**What is being asked**
Here is the task for the records below: repeat exactly the lines from the one with "destruct (strip_suffix JournalSuffix n) as [m|];" to the one with "destruct (bool_decide _), (pv_expires p =? 0);", both included, and nothing else.

[Collected data]
BEGIN
(* ===== verification/Secret.v ===== *)
(** * [internal/secret]: names, provenance and the store's interface

    The names a store takes, the provenance that rides with a value, and how a
    value is written with it.  The stores themselves are bindings to a system
    keyring: what they promise is the comment of the [Store] interface, and
    [Renew] states it as a function of a finite map. *)

From stdpp Require Import prelude list strings.
From Stdlib Require Import ZArith Lia ZifyNat Ascii.
From S2P Require Import Prelude GoUnicode GoStrings GoNum GoJson Base64.

Local Open Scope Z_scope.

(** ** Names *)

Definition JournalSuffix : gostr := lit ".journal".
Definition JournalName (name : gostr) : gostr := name ++ JournalSuffix.
Definition maxName : nat := 128.

Inductive name_error := NameEmpty | NameLong | NameStart (c : byte) | NameByte (c : byte).

Definition name_letter (c : byte) : bool := in_range 97 122 (bz c) || in_range 65 90 (bz c).
Definition name_other (c : byte) : bool := is_digit c || Ascii.eqb c "_" || Ascii.eqb c "-".

(** The loop of [ValidName] from index [i] on. *)
Fixpoint name_bytes (i : nat) (name : gostr) : res name_error unit :=
  match name with
  | [] => Ok tt
  | c :: name' =>
    if name_letter c then name_bytes (S i) name'
    else if name_other c then
      if (i =? 0)%nat then Err (NameStart c) else name_bytes (S i) name'
    else Err (NameByte c)
  end.

Definition ValidName (name : gostr) : res name_error unit :=
  fail_if (bool_decide (name = [])) NameEmpty ;?
  fail_if (maxName <? length name)%nat NameLong ;?
  name_bytes 0 name.

(** [validStoreName]. *)
Definition validStoreName (name : gostr) : res name_error unit :=
  match strip_suffix JournalSuffix name with
  | Some base => if is_ok (ValidName base) then Ok tt else ValidName name
  | None => ValidName name
  end.

(** ** Provenance *)

Record Provenance := MkProvenance { pv_v : Z; pv_from : gostr; pv_expires : Z }.

#[export] Instance Provenance_eq_dec : EqDecision Provenance.
Proof. solve_decision. Defined.

Definition ProvenanceVersion : Z := 1.
Definition provenancePrefix : gostr := lit "brig1:".
Definition no_provenance : Provenance := MkProvenance 0 [] 0.
Definition prov_IsZero (p : Provenance) : bool := bool_decide (p = no_provenance).

(** [json.Marshal] of a [Provenance]. *)
Definition prov_members (p : Provenance) : list (gostr * gostr) :=
  (lit "v", itoa (pv_v p))
  :: opt_member (negb (bool_decide (pv_from p = []))) (lit "from") (json_quote (pv_from p))
  ++ opt_member (negb (pv_expires p =? 0)) (lit "expiresAt") (itoa (pv_expires p)).

Definition Encode (p : Provenance) : gostr := provenancePrefix ++ raw_url_encode (object_text (prov_members p)).

Inductive prov_field := PV | PFrom | PExpires.

Definition prov_fields : list (gostr * prov_field) := [(lit "v", PV); (lit "from", PFrom); (lit "expiresAt", PExpires)].

(** [json.Unmarshal]: unknown keys and [null] are passed over, and a value of
    another type is an error. *)
Definition set_prov (p : Provenance) (m : gostr * json) : option Provenance :=
  match json_field prov_fields m.1, m.2 with
  | None, _ => Some p
  | _, JNull => Some p
  | Some PV, JNum n => (fun z => MkProvenance z (pv_from p) (pv_expires p)) <$> parse_int 64 n
  | Some PFrom, JStr s => Some (MkProvenance (pv_v p) s (pv_expires p))
  | Some PExpires, JNum n => (fun z => MkProvenance (pv_v p) (pv_from p) z) <$> parse_int 64 n
  | Some _, _ => None
  end.

Definition decode_prov (blob : gostr) : option Provenance :=
  match json_parse blob with
  | Some (JObj ms) => set_members set_prov no_provenance ms
  | Some JNull => Some no_provenance
  | _ => None
  end.

Definition maxFromLen : nat := 256.

Definition validFromByte (c : byte) : bool :=
  in_range 97 122 (bz c) || in_range 65 90 (bz c) || is_digit c || has_byte c (lit " -_.:/~").

Definition validFrom (from : gostr) : bool :=
  negb (maxFromLen <? length from)%nat && forallb validFromByte from.

Definition SafeFrom (from : gostr) : gostr :=
  (fun c => if validFromByte c then c else "_"%char)
  <$> (if (maxFromLen <? length from)%nat then take maxFromLen from else from).

Definition DecodeProvenance (comment : gostr) : option Provenance :=
  match strip_prefix provenancePrefix comment with
  | None => None
  | Some rest =>
    match raw_url_decode rest with
    | None => None
    | Some blob =>
      match decode_prov blob with
      | None => None
      | Some p => Some (if validFrom (pv_from p) then p else MkProvenance (pv_v p) [] (pv_expires p))
      end
    end
  end.

(** ** Names and journals *)

Lemma name_bytes_ok i name u :
  name_bytes i name = Ok u <->
  Forall (fun c => name_letter c || name_other c = true) name /\
  (i = 0%nat -> forall c name', name = c :: name' -> name_letter c = true).
Proof.
  destruct u. revert i. induction name as [|c name IH]; intros i; cbn [name_bytes].
  { split; [intros _; split; [constructor|done] | done]. }
  rewrite Forall_cons. destruct (name_letter c) eqn:El; cbn [orb].
  - rewrite (IH (S i)). split.
    + intros [H _]. split; [done|]. intros _ c' n' [= -> ->]. done.
    + intros [[_ H] _]. split; [done|]. intros [=].
  - destruct (name_other c).
    + destruct i as [|i]; cbn [Nat.eqb].
      * split; [done|]. intros [_ H]. specialize (H eq_refl c name eq_refl). congruence.
      * rewrite (IH (S (S i))). split.
        -- intros [H _]. split; [done|]. intros [=].
        -- intros [[_ H] _]. split; [done|]. intros [=].
    + split; [done|]. intros [[[=] _] _].
Qed.

Lemma ValidName_ok name u :
  ValidName name = Ok u <->
  name <> [] /\ (length name <= maxName)%nat /\ Forall (fun c => name_letter c || name_other c = true) name /\
  (forall c name', name = c :: name' -> name_letter c = true).
Proof.
  unfold ValidName. destruct u. rewrite !seq_ok, !fail_if_ok, name_bytes_ok, bool_decide_eq_false, Nat.ltb_ge. naive_solver.
Qed.

Lemma name_plain name : ValidName name = Ok tt -> "."%char ∉ name.
Proof.
  intros (_ & _ & H & _)%ValidName_ok. rewrite Forall_forall in H. intros Hin. specialize (H _ Hin). by vm_compute in H.
Qed.

(** No secret is named like a journal: a store takes the name of a journal
    exactly for a name it takes for a secret, and it takes nothing else with a
    dot, the journal of a journal least of all. *)
Lemma journal_names (name : gostr) :
  (validStoreName (JournalName name) = Ok tt <-> ValidName name = Ok tt) /\
  ValidName (JournalName name) <> Ok tt /\
  (forall n, validStoreName n = Ok tt <-> ValidName n = Ok tt \/ exists m, n = JournalName m /\ ValidName m = Ok tt).
Proof.
  assert (forall m, ValidName (JournalName m) <> Ok tt) as Hj.
  { intros m H%name_plain. apply H, elem_of_app. right. vm_compute. left. }
  assert (forall m, strip_suffix JournalSuffix (JournalName m) = Some m) as Hs by (intros m; by apply strip_suffix_Some).
  assert (forall m, validStoreName (JournalName m) = Ok tt <-> ValidName m = Ok tt) as H1.
  { intros m. unfold validStoreName. rewrite Hs. destruct (ValidName m) as [[]|e] eqn:E; cbn [is_ok]; [done|].
    split; [by intros ?%Hj|done]. }
  split; [apply H1|]. split; [apply Hj|]. intros n. split.
  - unfold validStoreName. destruct (strip_suffix JournalSuffix n) as [m|] eqn:E; [|by left].
    apply strip_suffix_Some in E as ->. destruct (ValidName m) as [[]|] eqn:Em; cbn [is_ok]; [right; eauto|by left].
  - intros [H|(m & -> & H)]; [|by apply H1]. unfold validStoreName.
    destruct (strip_suffix JournalSuffix n) as [m|]; [|done]. by destruct (is_ok (ValidName m)).
Qed.

(** ** The round trip of a provenance *)

Lemma validFromByte_ascii c : validFromByte c = true -> is_ascii c = true.
Proof.
  unfold validFromByte, is_ascii. intros H. apply Z.ltb_lt. rewrite !orb_true_iff, !in_range_true in H.
  unfold is_digit in H. rewrite in_range_true, has_byte_true in H.
  destruct H as [[[H|H]|H]|H]; [lia|lia|lia|].
  revert H. cbn. rewrite !elem_of_cons, elem_of_nil. intros H. 
  repeat destruct H as [->|H]; vm_compute; auto; destruct H.
Qed.

Lemma validFrom_ok from :
  validFrom from = true <-> (length from <= maxFromLen)%nat /\ Forall (fun c => validFromByte c = true) from.
Proof. unfold validFrom. rewrite andb_true_iff, negb_true_iff, Nat.ltb_ge, forallb_true. done. Qed.

Lemma validFrom_ascii from : validFrom from = true -> to_valid from = from.
Proof.
  intros [_ H]%validFrom_ok. apply to_valid_ascii, all_ascii_Forall.
  apply (Forall_impl _ _ _ H). apply validFromByte_ascii.
Qed.

Lemma parse_prov p :
  json_parse (object_text (prov_members p)) = Some (JObj
    ((lit "v", JNum (itoa (pv_v p)))
     :: (if bool_decide (pv_from p = []) then [] else [(lit "from", JStr (to_valid (pv_from p)))])
     ++ (if pv_expires p =? 0 then [] else [(lit "expiresAt", JNum (itoa (pv_expires p)))]))).
Proof.
  set (vs := JNum (itoa (pv_v p))
     :: (if bool_decide (pv_from p = []) then [] else [JStr (to_valid (pv_from p))])
     ++ (if pv_expires p =? 0 then [] else [JNum (itoa (pv_expires p))])).
  rewrite (json_parse_object _ vs).
  - subst vs. unfold prov_members, opt_member. by destruct (bool_decide _), (pv_expires p =? 0).
  - subst vs. unfold prov_members, opt_member.
    destruct (bool_decide _), (pv_expires p =? 0); cbn [negb app];
      repeat (apply Forall2_cons; split || apply Forall2_nil); try done; cbn [snd]; auto using reads_number, reads_quote.
  - done.
Qed.

Lemma set_prov_v p n : set_prov p (lit "v", JNum n) = (fun z => MkProvenance z (pv_from p) (pv_expires p)) <$> parse_int 64 n.
Proof. reflexivity. Qed.
Lemma set_prov_from p s : set_prov p (lit "from", JStr s) = Some (MkProvenance (pv_v p) s (pv_expires p)).
Proof. reflexivity. Qed.
Lemma set_prov_expires p n :
  set_prov p (lit "expiresAt", JNum n) = (fun z => MkProvenance (pv_v p) (pv_from p) z) <$> parse_int 64 n.
Proof. reflexivity. Qed.

Lemma decode_prov_members p :
  int64 (pv_v p) -> int64 (pv_expires p) -> validFrom (pv_from p) = true ->
  decode_prov (object_text (prov_members p)) = Some p.
Proof.
  intros Hv He Hf. unfold decode_prov. rewrite parse_prov, validFrom_ascii by done. cbn [set_members].
  rewrite set_prov_v, parse_int_itoa by exact Hv. cbn [fmap option_fmap option_map no_provenance pv_from pv_expires].
  destruct p as [v from ex]. cbn [pv_v pv_from pv_expires] in *.
  destruct (bool_decide_reflect (from = [])) as [->|Hne]; destruct (Z.eqb_spec ex 0) as [->|Hx];
    cbn [app set_members]; rewrite ?set_prov_from; cbn [pv_v pv_from pv_expires];
    rewrite ?set_prov_expires, ?parse_int_itoa by exact He; done.
Qed.

(** A provenance whose source was made safe reads back whole: what an import
    records is what a later listing shows. *)
Lemma provenance_roundtrip (p : Provenance) (Hv : int64 (pv_v p)) (He : int64 (pv_expires p)) :
  let p' := MkProvenance (pv_v p) (SafeFrom (pv_from p)) (pv_expires p) in
  validFrom (SafeFrom (pv_from p)) = true /\ DecodeProvenance (Encode p') = Some p' /\
  (validFrom (pv_from p) = true -> p' = p).
Proof.
  assert (validFrom (SafeFrom (pv_from p)) = true) as Hs.
  { apply validFrom_ok. unfold SafeFrom. split.
    - rewrite length_fmap. case_if; [rewrite length_take; lia|by apply Nat.ltb_ge in Hc].
    - apply Forall_fmap, Forall_true. intros c. cbn. by destruct (validFromByte c) eqn:E. }
  cbv zeta. split; [done|]. split.
  - unfold DecodeProvenance, Encode. rewrite (proj2 (strip_prefix_Some _ _ _) eq_refl), raw_url_decode_lax.
    rewrite decode_prov_members by done. cbn [pv_from]. by rewrite Hs.
  - intros [Hl H]%validFrom_ok. destruct p as [v from ex]. cbn [pv_v pv_from pv_expires] in *. f_equal. unfold SafeFrom.
    rewrite (proj2 (Nat.ltb_ge _ _)) by done. clear -H. induction H as [|c from Hc H IH]; [done|].
    cbn [fmap list_fmap]. rewrite Hc. by f_equal.
Qed.

Example provenance_roundtrip_witness :
  let p := MkProvenance 1 (lit "file:~/My,Tool/creds.json") 1700000000000 in
  pv_from p <> SafeFrom (pv_from p) /\
  DecodeProvenance (Encode (MkProvenance 1 (lit "file:~/My_Tool/creds.json") 1700000000000))
    = Some (MkProvenance 1 (lit "file:~/My_Tool/creds.json") 1700000000000).
Proof.
  split; [by vm_compute|].
  apply (provenance_roundtrip (MkProvenance 1 (lit "file:~/My,Tool/creds.json") 1700000000000)); unfold int64; cbn; lia.
Defined.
END
**Exercise response**
    destruct (strip_suffix JournalSuffix n) as [m|]; [|done]. by destruct (is_ok (ValidName m)).
Qed.

(** ** The round trip of a provenance *)

Lemma validFromByte_ascii c : validFromByte c = true -> is_ascii c = true.
Proof.
  unfold validFromByte, is_ascii. intros H. apply Z.ltb_lt. rewrite !orb_true_iff, !in_range_true in H.
  unfold is_digit in H. rewrite in_range_true, has_byte_true in H.
  destruct H as [[[H|H]|H]|H]; [lia|lia|lia|].
  revert H. cbn. rewrite !elem_of_cons, elem_of_nil. intros H. 
  repeat destruct H as [->|H]; vm_compute; auto; destruct H.
Qed.

Lemma validFrom_ok from :
  validFrom from = true <-> (length from <= maxFromLen)%nat /\ Forall (fun c => validFromByte c = true) from.
Proof. unfold validFrom. rewrite andb_true_iff, negb_true_iff, Nat.ltb_ge, forallb_true. done. Qed.

Lemma validFrom_ascii from : validFrom from = true -> to_valid from = from.
Proof.
  intros [_ H]%validFrom_ok. apply to_valid_ascii, all_ascii_Forall.
  apply (Forall_impl _ _ _ H). apply validFromByte_ascii.
Qed.

Lemma parse_prov p :
  json_parse (object_text (prov_members p)) = Some (JObj
    ((lit "v", JNum (itoa (pv_v p)))
     :: (if bool_decide (pv_from p = []) then [] else [(lit "from", JStr (to_valid (pv_from p)))])
     ++ (if pv_expires p =? 0 then [] else [(lit "expiresAt", JNum (itoa (pv_expires p)))]))).
Proof.
  set (vs := JNum (itoa (pv_v p))
     :: (if bool_decide (pv_from p = []) then [] else [JStr (to_valid (pv_from p))])
     ++ (if pv_expires p =? 0 then [] else [JNum (itoa (pv_expires p))])).
  rewrite (json_parse_object _ vs).
  - subst vs. unfold prov_members, opt_member. by destruct (bool_decide _), (pv_expires p =? 0).
  - subst vs. unfold prov_members, opt_member.
    destruct (bool_decide _), (pv_expires p =? 0); cbn [negb app];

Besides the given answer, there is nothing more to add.